● What is being asked
One part of the entries below is wanted: the lines from the one containing "if c =? 105 then out ++ [105]" through the one containing "(** ** Specification: base-64". Write those out exactly and nothing else.

● The data
Lemma le62_upper ds : Forall digit_ok ds -> 0 <= le62 ds < 62 ^ blen ds.
Proof.
  induction 1 as [|d ds Hd Hds IH]; [split; vm_compute; congruence|].
  rewrite blen_cons, Z.pow_add_r by (try lia; apply blen_nonneg). cbn [le62].
  unfold digit_ok in Hd. lia.
Qed.

(** 100 bytes need at most 135 digits. *)
Lemma digits_le n d : 0 <= n -> 0 <= d -> 62 ^ d < 256 ^ n -> 100 * d < 135 * n.
Proof.
  intros Hn Hd H. apply Z.nle_gt. intros Hc.
  assert (62 ^ (135 * n) <= 62 ^ (100 * d)) as H1 by (apply Z.pow_le_mono_r; lia).
  assert (62 ^ (100 * d) < 256 ^ (100 * n)) as H2.
  { rewrite (Z.mul_comm 100 d), (Z.mul_comm 100 n), !Z.pow_mul_r by lia.
    apply Z.pow_lt_mono_l; [lia|]. split; [apply Z.pow_nonneg; lia | done]. }
  assert (256 ^ (100 * n) <= 62 ^ (135 * n)) as H3.
  { rewrite !Z.pow_mul_r by lia. apply Z.pow_le_mono_l. split; [lia|]. vm_compute. congruence. }
  lia.
Qed.

(** The length of the encoding is between the payload's and 1.35 times it. *)
Lemma base62_length input out :
  bytes_ok input -> base62_encode true (8 * length input) input = Some out ->
  blen input <= blen out /\ 100 * (blen out - 1) <= 135 * blen input.
Proof.
  intros Hok E. destruct (base62_encode_digits input Hok) as (ds & E' & Hds & Hv & Hl).
  rewrite E' in E. injection E as <-.
  destruct (skip_zeros_split input) as [Hs Hsl]. set (z := skip_zeros input) in *.
  assert (blen (map char_of (repeat 0 z ++ rev ds)) = Z.of_nat z + blen ds) as ->.
  { unfold blen. rewrite length_map, length_app, repeat_length, length_rev. lia. }
  assert (blen input = Z.of_nat z + blen (drop z input)) as Hbi.
  { unfold blen. rewrite length_drop. lia. }
  assert (bytes_ok (drop z input)) as Hokd by by apply Forall_drop.
  assert (be_value (drop z input) = le62 ds) as Hvd by (unfold z; by rewrite be_value_skip).
  pose proof (be_value_range _ Hokd) as Hr. rewrite Hvd in Hr.
  rewrite Hbi. pose proof (blen_nonneg ds). pose proof (blen_nonneg (drop z input)).
  split.
  - destruct (decide (drop z input = [])) as [->|Hn]; [rewrite blen_nil; lia|].
    pose proof (be_value_head_nz _ Hokd (skip_zeros_head input) Hn) as Hlow.
    rewrite Hvd in Hlow. pose proof (le62_upper ds Hds) as Hu.
    assert (~ blen ds <= blen (drop z input) - 1) as Hnot; [|lia]. intros Hle.
    assert (62 ^ blen ds <= 256 ^ (blen (drop z input) - 1)); [|lia].
    etransitivity; [apply Z.pow_le_mono_r; [lia | exact Hle]|].
    apply Z.pow_le_mono_l. lia.
  - destruct (decide (ds = [])) as [->|Hn]; [rewrite blen_nil; lia|].
    pose proof (le62_lower ds Hds Hl Hn).
    assert (1 <= blen ds) by (unfold blen; destruct ds; simpl; [done|lia]).
    pose proof (digits_le (blen (drop z input)) (blen ds - 1) ltac:(lia) ltac:(lia) ltac:(lia)). lia.
Qed.

(** For payloads whose length times 135 fits in 32 bits, the buffer of
    [BASE62_ENCODE_OUT_SIZE] bytes holds the encoding and its NUL. *)
Theorem base62_buffer_fits input out :
  bytes_ok input -> blen input * 135 < 4294967296 ->
  base62_encode true (8 * length input) input = Some out ->
  blen out + 1 <= BASE62_ENCODE_OUT_SIZE (blen input).
Proof.
  intros Hok Hlen E. destruct (base62_length input out Hok E) as [_ Hu].
  unfold BASE62_ENCODE_OUT_SIZE. pose proof (blen_nonneg input).
  rewrite (u32_small (_ * _)) by lia.
  pose proof (Z.div_mod (blen input * 135) 100 ltac:(lia)).
  pose proof (Z.mod_pos_bound (blen input * 135) 100 ltac:(lia)).
  rewrite u32_small; lia.
Qed.

(** Beyond that the multiplication wraps: a payload of 31,814,573 bytes,
    below the MQTT limit, gets a 4-byte buffer although its encoding is at
    least as long as the payload. *)
Theorem base62_buffer_overflow input out :
  bytes_ok input -> blen input = 31814573 ->
  base62_encode true (8 * length input) input = Some out ->
  BASE62_ENCODE_OUT_SIZE (blen input) = 4 /\ blen input <= blen out.
Proof.
  intros Hok Hlen E. destruct (base62_length input out Hok E) as [Hl _].
  split; [rewrite Hlen; reflexivity | done].
Qed.

Lemma base62_buffer_fits_witness :
  exists out, base62_encode true 16 [1; 2] = Some out /\
    blen out + 1 <= BASE62_ENCODE_OUT_SIZE (blen [1; 2]).
Proof.
  eexists. split; [reflexivity|].
  apply (base62_buffer_fits [1; 2]);
    [repeat constructor; unfold byte_ok; lia | vm_compute; reflexivity | reflexivity].
Defined.

Lemma base62_buffer_overflow_witness :
  let input := repeat 0 (Z.to_nat 31814573) in
  exists out, base62_encode true (8 * length input) input = Some out /\
    BASE62_ENCODE_OUT_SIZE (blen input) = 4 /\ blen input <= blen out.
Proof.
  intros input.
  assert (bytes_ok input) as Hok.
  { apply Forall_forall. intros x Hx. apply list_elem_of_In, repeat_spec in Hx as ->.
    unfold byte_ok. lia. }
  destruct (base62_encode_digits input Hok) as (ds & E & _).
  eexists. split; [exact E|].
  apply (base62_buffer_overflow input _ Hok); [|exact E].
  unfold blen, input. rewrite repeat_length. apply Z2Nat.id. lia.
Defined.

End Base62.

Module Base64NoPadding.
Import Base62.

(** BASE64_NO_PADDING_ENCODE_OUT_SIZE(s), on a [uint32_t] length *)
Definition BASE64_NO_PADDING_ENCODE_OUT_SIZE (s : Z) : Z := u32 (u32 (s * 8) / 6 + 2).

Definition base62en : bytes :=
  c!"ABCDEFGHIJKLMNOPQRSTUVWXYZabcdefghijklmnopqrstuvwxyz0123456789+/".

(** The character [set_char] stores for [c]: 'i' is kept, '+' becomes 'A' and
    '/' becomes 'B'. *)
Definition set_char (out : bytes) (c : Z) : bytes :=
  if c =? 105 then out ++ [105]
  else if c =? 43 then out ++ [65]
  else if c =? 47 then out ++ [66]
  else out ++ [c].

(** while (pos > 5) *)
Fixpoint emit_loop (fuel : nat) (val pos : Z) (out : bytes) : option (Z * Z * bytes) :=
  if 5 <? pos then
    match fuel with
    | O => None
    | S fuel' =>
        let pos := pos - 6 in
        let c := nth (Z.to_nat (Z.shiftr val pos)) base62en 0 in
        let out := set_char out c in
        emit_loop fuel' (Z.land val (Z.shiftl 1 pos - 1)) pos out
    end
  else Some (val, pos, out).

(** for (i = 0; i < inlen; i++); the inner loop turns at most twice *)
Fixpoint byte_loop (input : bytes) (val pos : Z) (out : bytes) : option (Z * Z * bytes) :=
  match input with
  | [] => Some (val, pos, out)
  | b :: input' =>
      let val := u32 (Z.lor (Z.shiftl val 8) (Z.land b 0xFF)) in
      let pos := pos + 8 in
      match emit_loop 2 val pos out with
      | None => None
      | Some (val, pos, out) => byte_loop input' val pos out
      end
  end.

Definition base64_no_padding_encode (input : bytes) : option bytes :=
  match byte_loop input 0 0 [] with
  | None => None
  | Some (val, pos, out) =>
      if 0 <? pos then Some (set_char out (nth (Z.to_nat (Z.shiftl val (6 - pos))) base62en 0))
      else Some out
  end.

(** ** Specification: base-64 digits, most significant first *)

Fixpoint digits64 (k : nat) (v : Z) : list Z :=
  match k with
  | O => []
  | S k' => digits64 k' (v / 64) ++ [v mod 64]
  end.

(** The character of a digit after the substitution. *)
Definition subst_char (d : Z) : Z := nth 0 (set_char [] (nth (Z.to_nat d) base62en 0)) 0.

Lemma set_char_app out c : set_char out c = out ++ set_char [] c.
Proof. unfold set_char. repeat case_test; done. Qed.

Lemma set_char_digit out d :
  set_char out (nth (Z.to_nat d) base62en 0) = out ++ [subst_char d].
Proof.
  rewrite set_char_app. f_equal. unfold subst_char.
  generalize (nth (Z.to_nat d) base62en 0). intros c. unfold set_char.
  repeat case_test; done.
Qed.

Lemma digits64_snoc k h c :
  0 <= c < 64 -> digits64 (S k) (h * 64 + c) = digits64 k h ++ [c].
Proof.
  intros Hc. cbn [digits64]. rewrite Z.div_add_l, (Z.div_small c) by lia.
  rewrite Z.add_0_r. f_equal. f_equal.
  rewrite Z.add_comm, Z.mod_add by lia. apply Z.mod_small. lia.
Qed.

(** [k] digits of the value read so far are out, [pos] bits are pending. *)
Definition pending (v : Z) (k : nat) (val pos : Z) (out : bytes) : Prop :=
  0 <= val < 2 ^ pos /\ exists h, v = h * 2 ^ pos + val /\ out = map subst_char (digits64 k h).

Lemma emit_loop_spec fuel v k val pos out :
  pending v k val pos out -> 0 <= pos <= 5 + 6 * Z.of_nat fuel ->
  exists k' val' pos' out', emit_loop fuel val pos out = Some (val', pos', out') /\
    pending v k' val' pos' out' /\ 0 <= pos' <= 5 /\
    6 * Z.of_nat k' + pos' = 6 * Z.of_nat k + pos.
Proof.
  induction fuel as [|fuel IH] in k, val, pos, out |- *; intros Hp Hpos;
    cbn [emit_loop]; destruct (Z.ltb_spec 5 pos);
    try (exists k, val, pos, out; split_and!; [done | done | lia | lia | done]); try lia.
  destruct Hp as [Hv (h & Hh & ->)].
  rewrite Z.shiftr_div_pow2, Z.shiftl_mul_pow2, Z.mul_1_l by lia.
  replace (2 ^ (pos - 6) - 1) with (Z.ones (pos - 6)) by (rewrite Z.ones_equiv; lia).
  rewrite Z.land_ones by lia.
  set (p := pos - 6). assert (2 ^ pos = 64 * 2 ^ p) as E64.
  { unfold p. change 64 with (2 ^ 6). rewrite <- Z.pow_add_r by lia. f_equal. lia. }
  assert (0 < 2 ^ p) by (apply Z.pow_pos_nonneg; unfold p; lia).
  pose proof (Z.div_mod val (2 ^ p) ltac:(lia)) as Hdm.
  pose proof (Z.mod_pos_bound val (2 ^ p) ltac:(lia)) as Hm.
  assert (0 <= val / 2 ^ p < 64) as Hc.
  { split; [apply Z.div_pos; lia | apply Z.div_lt_upper_bound; lia]. }
  rewrite set_char_digit.
  destruct (IH (S k) (val mod 2 ^ p) p (map subst_char (digits64 k h) ++ [subst_char (val / 2 ^ p)]))
    as (k' & val' & pos' & out' & E & Hpend & Hp' & Hk).
  - split; [done|]. exists (h * 64 + val / 2 ^ p). split; [nia|].
    rewrite digits64_snoc, map_app by done. done.
  - unfold p. lia.
  - exists k', val', pos', out'. split_and!; [done | done | lia | lia | unfold p in Hk; lia].
Qed.

Lemma byte_loop_spec input v k val pos out :
  bytes_ok input -> pending v k val pos out -> 0 <= pos <= 5 ->
  exists k' val' pos' out', byte_loop input val pos out = Some (val', pos', out') /\
    pending (v * 256 ^ blen input + be_value input) k' val' pos' out' /\ 0 <= pos' <= 5 /\
    6 * Z.of_nat k' + pos' = 6 * Z.of_nat k + pos + 8 * blen input.
Proof.
  intros Hok; induction Hok as [|b input Hb Hok IH] in v, k, val, pos, out |- *;
    intros Hp Hpos; cbn [byte_loop].
  { exists k, val, pos, out. rewrite blen_nil, Z.pow_0_r, Z.mul_1_r, Z.add_0_r.
    split_and!; [done | done | lia | lia | lia]. }
  destruct Hp as [Hv (h & Hh & Hout)].
  assert (2 ^ pos <= 2 ^ 5) by (apply Z.pow_le_mono_r; lia).
  change (Z.land b 255) with (Z.land b (Z.ones 8)). rewrite Z.land_ones by lia.
  unfold byte_ok in Hb. change (2 ^ 8) with 256. rewrite (Z.mod_small b 256) by done.
  rewrite lor_shiftl_add, u32_small by (unfold byte_ok; lia).
  assert (2 ^ (pos + 8) = 2 ^ pos * 256) as E8 by (rewrite Z.pow_add_r by lia; done).
  destruct (emit_loop_spec 2 (v * 256 + b) k (val * 256 + b) (pos + 8) out)
    as (k1 & val1 & pos1 & out1 & -> & Hp1 & Hpos1 & Hk1); [|lia|].
  { split; [nia|]. exists h. split; [nia | done]. }
  destruct (IH _ _ _ _ _ Hp1 ltac:(lia)) as (k' & val' & pos' & out' & -> & Hp' & Hpos' & Hk').
  exists k', val', pos', out'. rewrite be_value_cons, blen_cons.
  split_and!; [done | | lia | lia | lia].
  replace (v * 256 ^ (1 + blen input) + (b * 256 ^ blen input + be_value input))
    with ((v * 256 + b) * 256 ^ blen input + be_value input); [done|].
  rewrite Z.pow_add_r by (try lia; apply blen_nonneg). ring.
Qed.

● Written solution
  if c =? 105 then out ++ [105]
  else if c =? 43 then out ++ [65]
  else if c =? 47 then out ++ [66]
  else out ++ [c].

(** while (pos > 5) *)
Fixpoint emit_loop (fuel : nat) (val pos : Z) (out : bytes) : option (Z * Z * bytes) :=
  if 5 <? pos then
    match fuel with
    | O => None
    | S fuel' =>
        let pos := pos - 6 in
        let c := nth (Z.to_nat (Z.shiftr val pos)) base62en 0 in
        let out := set_char out c in
        emit_loop fuel' (Z.land val (Z.shiftl 1 pos - 1)) pos out
    end
  else Some (val, pos, out).

(** for (i = 0; i < inlen; i++); the inner loop turns at most twice *)
Fixpoint byte_loop (input : bytes) (val pos : Z) (out : bytes) : option (Z * Z * bytes) :=
  match input with
  | [] => Some (val, pos, out)
  | b :: input' =>
      let val := u32 (Z.lor (Z.shiftl val 8) (Z.land b 0xFF)) in
      let pos := pos + 8 in
      match emit_loop 2 val pos out with
      | None => None
      | Some (val, pos, out) => byte_loop input' val pos out
      end
  end.

Definition base64_no_padding_encode (input : bytes) : option bytes :=
  match byte_loop input 0 0 [] with
  | None => None
  | Some (val, pos, out) =>
      if 0 <? pos then Some (set_char out (nth (Z.to_nat (Z.shiftl val (6 - pos))) base62en 0))
      else Some out
  end.

(** ** Specification: base-64 digits, most significant first *)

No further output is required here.